Consider, for example, climate change and its likely damages for the global economy.  The prominent Yale economist William Nordhaus (a vocal opponent of SD since the 1970s) first published work in this area in 1991, and in 2018 was awarded the Nobel Prize for it.  Yet, this econometric work is surprisingly narrow in its outlook, with its damage estimates biased downward, as described by the Australian economist Steve Keen in his recent article, “The appallingly bad neoclassical economics of climate change”. 

It doesn’t necessarily require an SD model to overcome some of the shortcomings of the Nordhaus work.   An influential study from 2015 is also statistical, but looks at data not only cross-sectionally across many geographical locations (as Nordhaus does) but also longitudinally across 50 years (1960-2010).  This study’s estimates of economic damages over the next several decades are at least ten times greater than those of Nordhaus.  This longitudinal analysis does not shy away from data but dives further, and more productively, into it.

Conclusions?  First, it seems to me that if one is hoping to impact public policy these days, it is important to draw from a large number of cases across diverse locations—the more the better.  This is the era of Big Data, after all, and your model needs to be calibrated and applied to many separate cases to prove its worth if you want to influence the public conversation. 

A good recent example is a study of the effect of weather and air pollution on COVID-19 transmission.  This collaboration between SD modelers and quantitative health scientists drew from data on more than 3,700 different locations around the world, and it garnered significant public attention.

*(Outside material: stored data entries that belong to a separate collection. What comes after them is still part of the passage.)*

(* ===== verification/Nng.v ===== *)
(** * Interfaces to the nng library

    The nng tree is a git submodule that is not part of the repository, so
    everything the broker calls in it is an operation of a class here, and
    what the broker relies on is a law of a second class.  [NngModel]
    provides concrete instances. *)

From Stdlib Require Import ZArith Lia.
From stdpp Require Import base numbers list gmap option.
From S2P Require Import Prelude Mqtt.

Local Open Scope Z_scope.

(** ** Messages (nng/nng.h) *)

(** Appending operations return nng's error code and the message. *)
Class NngMsg (msg : Type) := {
  nng_msg_header : msg -> bytes;
  nng_msg_body : msg -> bytes;
  (** the memory from [nng_msg_payload_ptr] to the end of the message *)
  nng_msg_payload : msg -> bytes;
  nng_msg_remaining_len : msg -> Z;
  nng_msg_set_remaining_len : msg -> Z -> msg;
  nng_msg_cmd_type : msg -> cmd_type;
  nng_msg_set_cmd_type : msg -> cmd_type -> msg;
  nng_msg_get_timestamp : msg -> Z;
  nng_msg_clear : msg -> msg;
  nng_msg_header_clear : msg -> msg;
  nng_msg_append : msg -> bytes -> Z * msg;
  nng_msg_header_append : msg -> bytes -> Z * msg
}.

Definition nng_msg_len {msg} `{NngMsg msg} (m : msg) : Z := Zlen (nng_msg_body m).

(** [nng_msg_append_u16] / [_u32]: network byte order. *)
Definition nng_msg_append_u16 {msg} `{NngMsg msg} (m : msg) (v : Z) : Z * msg :=
  nng_msg_append m (NNI_PUT16 v).
Definition nng_msg_append_u32 {msg} `{NngMsg msg} (m : msg) (v : Z) : Z * msg :=
  nng_msg_append m (NNI_PUT32 v).

(** Header and body are independent byte strings; tags survive edits. *)
Class NngMsgLaws (msg : Type) `{NngMsg msg} : Prop := {
  body_clear : forall m, nng_msg_body (nng_msg_clear m) = [];
  header_clear : forall m, nng_msg_header (nng_msg_clear m) = nng_msg_header m;
  cmd_clear : forall m, nng_msg_cmd_type (nng_msg_clear m) = nng_msg_cmd_type m;
  header_header_clear : forall m, nng_msg_header (nng_msg_header_clear m) = [];
  body_header_clear : forall m, nng_msg_body (nng_msg_header_clear m) = nng_msg_body m;
  cmd_header_clear : forall m, nng_msg_cmd_type (nng_msg_header_clear m) = nng_msg_cmd_type m;
  append_ok : forall m bs m', nng_msg_append m bs = (0, m') ->
    nng_msg_body m' = nng_msg_body m ++ bs /\ nng_msg_header m' = nng_msg_header m /\
    nng_msg_cmd_type m' = nng_msg_cmd_type m;
  header_append_ok : forall m bs m', nng_msg_header_append m bs = (0, m') ->
    nng_msg_header m' = nng_msg_header m ++ bs /\ nng_msg_body m' = nng_msg_body m /\
    nng_msg_cmd_type m' = nng_msg_cmd_type m;
  set_remaining : forall m v,
    nng_msg_header (nng_msg_set_remaining_len m v) = nng_msg_header m /\
    nng_msg_body (nng_msg_set_remaining_len m v) = nng_msg_body m /\
    nng_msg_cmd_type (nng_msg_set_remaining_len m v) = nng_msg_cmd_type m /\
    nng_msg_remaining_len (nng_msg_set_remaining_len m v) = v;
  set_cmd : forall m c,
    nng_msg_header (nng_msg_set_cmd_type m c) = nng_msg_header m /\
    nng_msg_body (nng_msg_set_cmd_type m c) = nng_msg_body m /\
    nng_msg_cmd_type (nng_msg_set_cmd_type m c) = c
}.

(** Memory suffices: no append reports an error. *)
Class NngMsgNoFail (msg : Type) `{NngMsg msg} : Prop := {
  append_no_fail : forall m bs, fst (nng_msg_append m bs) = 0;
  header_append_no_fail : forall m bs, fst (nng_msg_header_append m bs) = 0
}.

(** ** Parsers and properties (nng/protocol/mqtt/mqtt_parser.h) *)

(** A property value: the arms of [property_data] the broker reads. *)
Inductive property_data := PU16 (v : Z) | PU32 (v : Z).

Definition p_value_u16 (d : property_data) : Z := match d with PU16 v => u16 v | PU32 v => u16 v end.
Definition p_value_u32 (d : property_data) : Z := match d with PU16 v => u32 v | PU32 v => u32 v end.

Class NngParser (msg property : Type) := {
  (** string (NULL is [None]), new position, length *)
  copy_utf8_str : bytes -> Z -> exec (option bytes * Z * Z);
  copyn_utf8_str : bytes -> Z -> Z -> exec (option bytes * Z * Z);
  (** the string at the position (in place), new position, length or -1 *)
  get_utf8_str : bytes -> Z -> exec (bytes * Z * Z);
  (** the variable-length encoding of an integer *)
  put_var_integer : Z -> bytes;
  (** properties, new position, length of the properties *)
  decode_properties : msg -> Z -> exec (option property * Z * Z);
  check_properties : option property -> Z;
  property_get_value : option property -> Z -> option property_data;
  (** return code and the message with the properties appended *)
  encode_properties : msg -> option property -> cmd_type -> Z * msg
}.

(** What the broker relies on.  [utf8_ok] are the strings the parser accepts. *)
Class NngParserLaws (msg property : Type) `{NngMsg msg} `{NngParser msg property}
    (utf8_ok : bytes -> Prop) : Prop := {
  (** MQTT strings hold no NUL *)
  utf8_ok_no_nul : forall s, utf8_ok s -> Forall (fun b => b <> 0) s;
  copy_utf8_str_ok : forall pre s post,
    utf8_ok s -> 0 < Zlen s < 65536 ->
    copy_utf8_str (pre ++ NNI_PUT16 (Zlen s) ++ s ++ post) (Zlen pre) =
      Ret (Some s, Zlen pre + 2 + Zlen s, Zlen s);
  copyn_utf8_str_ok : forall pre s post limit,
    utf8_ok s -> 0 < Zlen s < 65536 -> Zlen pre + 2 + Zlen s <= limit ->
    copyn_utf8_str (pre ++ NNI_PUT16 (Zlen s) ++ s ++ post) (Zlen pre) limit =
      Ret (Some s, Zlen pre + 2 + Zlen s, Zlen s);
  get_utf8_str_ok : forall pre s post,
    utf8_ok s -> 0 < Zlen s < 65536 ->
    get_utf8_str (pre ++ NNI_PUT16 (Zlen s) ++ s ++ post) (Zlen pre) =
      Ret (s, Zlen pre + 2 + Zlen s, Zlen s);
  (** no properties: a property length of zero *)
  encode_properties_none : forall m c,
    nng_msg_body (snd (encode_properties m (@None property) c)) = nng_msg_body m ++ [0] /\
    nng_msg_header (snd (encode_properties m (@None property) c)) = nng_msg_header m;
  (** the properties are read from the body *)
  decode_properties_body : forall m m' pos, nng_msg_body m' = nng_msg_body m ->
    decode_properties m' pos = decode_properties m pos;
  (** a failed or empty string never moves the position back *)
  copy_utf8_str_pos : forall buf pos r pos' len,
    copy_utf8_str buf pos = Ret (r, pos', len) -> pos <= pos';
  (** the two bytes of the length are read from the buffer *)
  copy_utf8_str_reads : forall buf pos r pos' len,
    copy_utf8_str buf pos = Ret (r, pos', len) -> pos + 2 <= Zlen buf;
  (** a string comes with its length *)
  copyn_utf8_str_len : forall buf pos limit s pos' len,
    copyn_utf8_str buf pos limit = Ret (Some s, pos', len) -> len = Zlen s;
  (** positions are unsigned *)
  copyn_utf8_str_pos : forall buf pos limit r pos' len,
    copyn_utf8_str buf pos limit = Ret (r, pos', len) -> 0 <= pos';
  decode_properties_pos : forall m pos r pos' len,
    decode_properties m pos = Ret (r, pos', len) -> 0 <= pos';
  copy_utf8_str_no_oof : forall buf pos, copy_utf8_str buf pos <> OOF;
  decode_properties_no_oof : forall m pos, decode_properties m pos <> @OOF _
}.

(** Encoded properties are decoded again, and [prop_ok] properties are legal
    in a PUBLISH. *)
Class NngPropLaws (msg property : Type) `{NngMsg msg} `{NngParser msg property}
    (prop_ok : option property -> Prop) : Prop := {
  properties_roundtrip : forall m p c, prop_ok p -> exists enc plen,
    fst (encode_properties m p c) = 0 /\
    nng_msg_body (snd (encode_properties m p c)) = nng_msg_body m ++ enc /\
    nng_msg_header (snd (encode_properties m p c)) = nng_msg_header m /\
    forall m2 post, nng_msg_body m2 = nng_msg_body m ++ enc ++ post ->
      decode_properties m2 (Zlen (nng_msg_body m)) =
      Ret (p, Zlen (nng_msg_body m) + Zlen enc, plen);
  prop_ok_legal : forall p, prop_ok p ->
    check_properties p = SUCCESS /\ property_get_value p SUBSCRIPTION_IDENTIFIER = None
}.

(** ** Subscription database (nng/supplemental/nanolib/mqtt_db.h) *)

Abbreviation topic := bytes (only parsing).
Abbreviation pid := Z (only parsing).

Class NngDb (db hash : Type) := {
  dbtree_insert_client : db -> topic -> pid -> db;
  dbtree_delete_client : db -> topic -> pid -> db;
  (** NULL is [None] *)
  dbtree_find_clients : db -> topic -> option (list pid);
  dbtree_find_shared_clients : db -> topic -> option (list pid);
  dbhash_check_topic : hash -> pid -> topic -> bool;
  dbhash_insert_topic : hash -> pid -> topic -> Z -> hash;
  dbhash_del_topic : hash -> pid -> topic -> hash;
  dbhash_check_id : hash -> pid -> bool;
  (** the topics handed to the callback, in order, and the table after *)
  dbhash_del_topic_queue : hash -> pid -> list topic * hash;
  dbhash_insert_atpair : hash -> pid -> Z -> topic -> hash;
  dbhash_find_atpair : hash -> pid -> Z -> option topic
}.

(** [subscribed d t p]: the tree delivers to [p] under the filter [t].
    [registered h p t]: the table lists filter [t] for [p]. *)
Class NngDbLaws (db hash : Type) `{NngDb db hash} := {
  subscribed : db -> topic -> pid -> Prop;
  registered : hash -> pid -> topic -> Prop;
  insert_client_spec : forall d t p t' p',
    subscribed (dbtree_insert_client d t p) t' p' <->
    (t' = t /\ p' = p) \/ subscribed d t' p';
  delete_client_spec : forall d t p t' p',
    subscribed (dbtree_delete_client d t p) t' p' <->
    ~ (t' = t /\ p' = p) /\ subscribed d t' p';
  check_topic_spec : forall h p t,
    dbhash_check_topic h p t = true <-> registered h p t;
  insert_topic_spec : forall h p t q p' t',
    registered (dbhash_insert_topic h p t q) p' t' <->
    (t' = t /\ p' = p) \/ registered h p' t';
  del_topic_spec : forall h p t p' t',
    registered (dbhash_del_topic h p t) p' t' <->
    ~ (t' = t /\ p' = p) /\ registered h p' t';
  check_id_spec : forall h p,
    dbhash_check_id h p = false -> forall t, ~ registered h p t;
  del_topic_queue_spec : forall h p ts h',
    dbhash_del_topic_queue h p = (ts, h') ->
    (forall t, t ∈ ts <-> registered h p t) /\
    (forall p' t, registered h' p' t <-> p' <> p /\ registered h p' t);
  atpair_registered : forall h p a t p' t',
    registered (dbhash_insert_atpair h p a t) p' t' <-> registered h p' t';
  find_insert_atpair : forall h p a t,
    dbhash_find_atpair (dbhash_insert_atpair h p a t) p a = Some t;
  find_insert_atpair_ne : forall h p a t p' a', (p', a') <> (p, a) ->
    dbhash_find_atpair (dbhash_insert_atpair h p a t) p' a' = dbhash_find_atpair h p' a'
}.

(** ** Retained messages *)

Class NngRetain (db_ret msg : Type) := {
  (** the entry replaced or removed, and the tree after *)
  dbtree_insert_retain : db_ret -> topic -> msg -> option msg * db_ret;
  dbtree_delete_retain : db_ret -> topic -> option msg * db_ret;
  dbtree_find_retain : db_ret -> topic -> option (list (option msg))
}.

Class NngRetainLaws (db_ret msg : Type) `{NngRetain db_ret msg} := {
  retained : db_ret -> topic -> option msg;
  insert_retain_spec : forall d t m old d', dbtree_insert_retain d t m = (old, d') ->
    old = retained d t /\ retained d' t = Some m /\
    forall t', t' <> t -> retained d' t' = retained d t';
  delete_retain_spec : forall d t old d', dbtree_delete_retain d t = (old, d') ->
    old = retained d t /\ retained d' t = None /\
    forall t', t' <> t -> retained d' t' = retained d t'
}.

(** [dbtree_retain_msg]: the fields the broker writes. *)
Record dbtree_retain_msg (msg : Type) := RetainMsg {
  rt_qos : Z;
  rt_exist : bool;
  rt_message : option msg
}.
Arguments RetainMsg {msg}.
Arguments rt_qos {msg}.
Arguments rt_exist {msg}.
Arguments rt_message {msg}.

(** Properties kept with a message. *)
Class NngMsgProp (msg property : Type) := {
  property_dup : property -> option property;
  nng_msg_proto_set_property : msg -> option property -> msg;
  nng_msg_proto_get_property : msg -> option property
}.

Second, I think we should emphasize our ability to work with longitudinal data.  We know (more than most statisticians and economists do) how to move from longitudinal data to properly estimated parameters, and how to situate these parameters within robust dynamic models.

Of course, we should always remember the importance of courage, rigor, and collaboration in modeling.  But, these days, to be heard widely in the public forum we must also employ both cross-sectional and longitudinal data and calibrate our models to many individual cases when possible.